Os Estados Unidos confirmaram a aplicação de uma nova tarifa de 25% sobre produtos brasileiros, com vigência em 22 de julho. A decisão, anunciada pelo Escritório do Representante Comercial dos EUA, reacendeu tensões entre os governos e foi amplamente noticiada pela imprensa internacional como um fator político antes das eleições brasileiras.
A imposição da tarifa marcou um novo capítulo de tensão entre os governos. Veículos de comunicação internacionais apontaram a deterioração das relações diplomáticas entre os dois países. A agência de notícias Bloomberg declarou que os riscos das tarifas são altos para ambos os países e que a medida pode se tornar um presente eleitoral para o presidente Lula.
Diversos veículos de comunicação destacaram o caráter político da ação. Um jornal britânico afirmou que a medida aprofundou tensões bilaterais antes das eleições no país sul-americano. Outro veículo de comunicação espanhol classificou o aumento como um “golpe e punição comercial”, ocorrendo às vésperas da campanha eleitoral.

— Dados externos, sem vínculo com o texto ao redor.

Lemma ask_steps l kf b :
  let r := foldl ask_step (kf, b) l in
  kf <= r.1 /\ Forall (fun x => n_sn x <= r.1) l
  /\ (r.1 = kf \/ exists x, x ∈ l /\ n_sn x = r.1)
  /\ (r.2 = true <-> b = true \/ exists x, x ∈ l /\ kf < n_sn x).
Proof.
  revert kf b. induction l as [|x l IH]; intros kf b; cbn.
  - split; [lia|]. split; [constructor|]. split; [by left|]. split; [by left|].
    intros [?|(x & Hx & _)]; [done|]. by apply elem_of_nil in Hx.
  - change (ask_step (kf, b) x) with (if kf <? n_sn x then (n_sn x, true) else (kf, b)).
    destruct (kf <? n_sn x) eqn:E; bool_prop.
    + destruct (IH (n_sn x) true) as (H1 & H2 & H3 & H4).
      set (r := foldl _ _ l) in *. split_and!.
      * lia.
      * by constructor.
      * right. destruct H3 as [->|(y & ? & ?)]; [exists x|exists y]; set_solver.
      * split; [intros _; right; exists x; set_solver|intros _; apply H4; by left].
    + destruct (IH kf b) as (H1 & H2 & H3 & H4).
      set (r := foldl _ _ l) in *. split_and!.
      * lia.
      * constructor; [lia|done].
      * destruct H3 as [->|(y & ? & ?)]; [by left|right; exists y; set_solver].
      * rewrite H4. split; (intros [?|(y & Hy & ?)]; [by left|right; exists y]).
        { set_solver. }
        { apply elem_of_cons in Hy as [->|?]; [lia|done]. }
Qed.

Lemma bump_live_wf q kf c :
  queue_wf q ->
  queue_wf (q <| q_counter := c |> <| q_nacks := map bump (filter live (q_nacks q)) |>
              <| q_kfSN := kf |>).
Proof.
  intros [Hs Hsn Hnk ? ? Hlen]. constructor; cbn [q_nacks q_cycles q_maxSN upd eta_record];
    try done.
  - apply (StronglySorted_map before _ _ (fun _ => True)); [by intros|by apply Forall_true|].
    by apply StronglySorted_filter.
  - apply Forall_map_filter. intros x Hx _.
    exact (proj1 (Forall_forall _ _) Hsn x Hx).
  - apply Forall_map_filter. intros x Hx Hl.
    pose proof (proj1 (Forall_forall _ _) Hnk x Hx). unfold live in Hl. cbn in *. lia.
  - unfold len in *. rewrite length_map.
    pose proof (length_filter live (q_nacks q)). lia.
Qed.

Lemma pairs_wf q : queue_wf q -> queue_wf (pairs q).2.
Proof.
  intros Hq. destruct (decide (q_counter q < 2)).
  - unfold pairs. test_true. destruct Hq. by constructor.
  - rewrite pairs_unfold by (done || lia). by apply bump_live_wf.
Qed.

(** C28. Every third call at the latest examines the queue: the in-place compaction keeps
    exactly the entries asked for less than three times, each counted once
    more; a key frame is asked for exactly when a given-up entry is newer
    than the last one that caused such a request. *)
Theorem pairs_keeps_live q :
  queue_wf q -> 2 <= q_counter q ->
  let '(_, ask, q') := pairs q in
  queue_wf q'
  /\ q_nacks q' = map bump (filter live (q_nacks q))
  /\ q_counter q' = 0
  /\ (ask = true <-> exists x, x ∈ q_nacks q /\ ~ live x /\ q_kfSN q < n_sn x)
  /\ q_kfSN q <= q_kfSN q'
  /\ Forall (fun x => ~ live x -> n_sn x <= q_kfSN q') (q_nacks q).
Proof.
  intros Hq Hc. rewrite pairs_unfold by done. cbv zeta.
  destruct (ask_steps (filter (fun x => ~ live x) (q_nacks q)) (q_kfSN q) false)
    as (H1 & H2 & _ & H4).
  split_and!; cbn [q_nacks q_counter q_kfSN upd eta_record]; try done.
  - by apply bump_live_wf.
  - rewrite H4. split.
    + intros [?|(x & [? ?]%list_elem_of_filter & ?)]; [done|eauto].
    + intros (x & ? & ? & ?). right. exists x. by rewrite list_elem_of_filter.
  - apply Forall_forall. intros x Hx Hd.
    apply (proj1 (Forall_forall _ _) H2). by rewrite list_elem_of_filter.
Qed.

(** ** Lemmas: the packing of NACK pairs *)

Lemma lost_bits_add L j :
  0 <= L < 2 ^ Z.of_nat j -> (j < 16)%nat ->
  List.filter (fun i => Z.testbit (Z.lor L (2 ^ Z.of_nat j)) (Z.of_nat i)) (seq 0 16)
  = List.filter (fun i => Z.testbit L (Z.of_nat i)) (seq 0 16) ++ [j].
Proof.
  intros HL Hj. replace 16%nat with (j + S (15 - j))%nat by lia.
  rewrite seq_app. cbn [seq Nat.add]. rewrite !List.filter_app. cbn [List.filter].
  assert (forall i, (j <= i)%nat -> Z.testbit L (Z.of_nat i) = false) as Hhi.
  { intros i Hi. rewrite <-(Z.mod_small L (2 ^ Z.of_nat j)) by done.
    apply Z.mod_pow2_bits_high. lia. }
  rewrite Z.lor_spec, Z.pow2_bits_true, orb_true_r, (Hhi j) by lia.
  assert (forall g k, (forall i, In i (seq (S j) k) -> g i = false) ->
            List.filter g (seq (S j) k) = []) as Hnil.
  { intros g k Hg. induction (seq (S j) k) as [|i r IH]; [done|].
    cbn. rewrite Hg by (by left). apply IH. intros; apply Hg. by right. }
  rewrite !Hnil, app_nil_r.
  - f_equal. apply List.filter_ext_in. intros i [_ Hi]%List.in_seq.
    rewrite Z.lor_spec, Z.pow2_bits_false by lia. apply orb_false_r.
  - intros i [Hi _]%List.in_seq. apply Hhi. lia.
  - intros i [Hi _]%List.in_seq.
    rewrite Z.lor_spec, Z.pow2_bits_false, (Hhi i) by lia. done.
Qed.

Lemma pair_sns_add np s :
  0 <= PacketID np -> s < 65536 -> PacketID np < s <= PacketID np + 16 ->
  0 <= LostPackets np < 2 ^ (s - PacketID np - 1) ->
  pair_sns (add_lost np s) = pair_sns np ++ [s]
  /\ 0 <= LostPackets (add_lost np s) < 2 ^ (s - PacketID np).
Proof.
  intros HP Hs Hd HL. destruct np as [P L]. cbn [PacketID LostPackets] in *.
  set (j := Z.to_nat (s - P - 1)).
  assert (s - P - 1 = Z.of_nat j) as Hj by lia.
  assert (u16 (Z.shiftl 1 (u16 (s - P - 1))) = 2 ^ Z.of_nat j) as Hbit.
  { rewrite (u16_small (s - P - 1)) by lia. rewrite Hj, Z.shiftl_1_l.
    apply u16_small. split; [lia|]. change 65536 with (2 ^ 16).
    apply Z.pow_lt_mono_r; lia. }
  unfold add_lost, pair_sns. cbn [PacketID LostPackets]. rewrite Hbit.
  rewrite Hj in HL. split.
  - rewrite lost_bits_add by lia. rewrite map_app. cbn [map app].
    do 3 f_equal. rewrite u16_small; lia.
  - replace (s - P) with (Z.of_nat j + 1) by lia.
    rewrite Z.pow_add_r by lia.
    rewrite <-Z.lxor_lor, <-Z.add_nocarry_lxor; [lia| |].
    all: rewrite Z.land_comm; apply (land_low_high_0 _ _ (Z.of_nat j));
      [lia|by apply Z_mod_same_full|lia].
Qed.

(** The state of the packing: [sns] numbers are covered, the last is
    [prev]. *)
Definition pack_inv (prev : Z) (sns : list Z) (acc : NackPair * list NackPair) : Prop :=
  let '(np, nps) := acc in
  (PacketID np = 0 /\ nps = [] /\ sns = [] /\ prev = 0)
  \/ (0 < PacketID np <= prev /\ prev - PacketID np <= 16
      /\ 0 <= LostPackets np < 2 ^ (prev - PacketID np)
      /\ sns = concat (map pair_sns nps) ++ pair_sns np).

Lemma pack_step_inv prev sns acc s :
  is_u16 s -> prev < s \/ (prev = 0 /\ s = 0) -> pack_inv prev sns acc ->
  pack_inv s (if s =? 0 then sns else sns ++ [s]) (pack_step acc s).
Proof.
  intros Hs Hps. destruct acc as [np nps]. cbn [pack_inv].
  intros [(HP & -> & -> & ->)|(HP & Hd & HL & ->)]; unfold pack_step.
  - rewrite HP. cbn -[u16]. destruct (s =? 0) eqn:E; bool_prop.
    + left. by split_and!.
    + right. cbn. replace (s - s) with 0 by lia. split_and!; (done || lia).
  - assert (s =? 0 = false) as -> by lia.
    assert (PacketID np =? 0 = false) as -> by lia. cbn [orb].
    destruct (u16 (PacketID np + 16) <? s) eqn:E; bool_prop; right.
    + cbn [PacketID LostPackets]. replace (s - s) with 0 by lia.
      split_and!; try lia. rewrite map_app, concat_app.
      cbn [map concat]. by rewrite app_nil_r.
    + assert (s <= PacketID np + 16) as Hs16 by wrap_lia.
      destruct (pair_sns_add np s) as [Hp HL']; try lia.
      { split; [lia|]. eapply Z.lt_le_trans; [apply HL|].
        apply Z.pow_le_mono_r; lia. }
      rewrite Hp. cbn [add_lost PacketID] in *. split_and!; try lia.
      by rewrite app_assoc.
Qed.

A análise econômica também foi apresentada. A agência de notícias norte-americana apontou que o Brasil importou mais de US$ 45 bilhões em produtos americanos em 2025, representando um aumento de 11% em relação ao ano anterior, enquanto as exportações caíram quase 7%. A imprensa internacional considerou a tarifa uma questão política no contexto da disputa presidencial.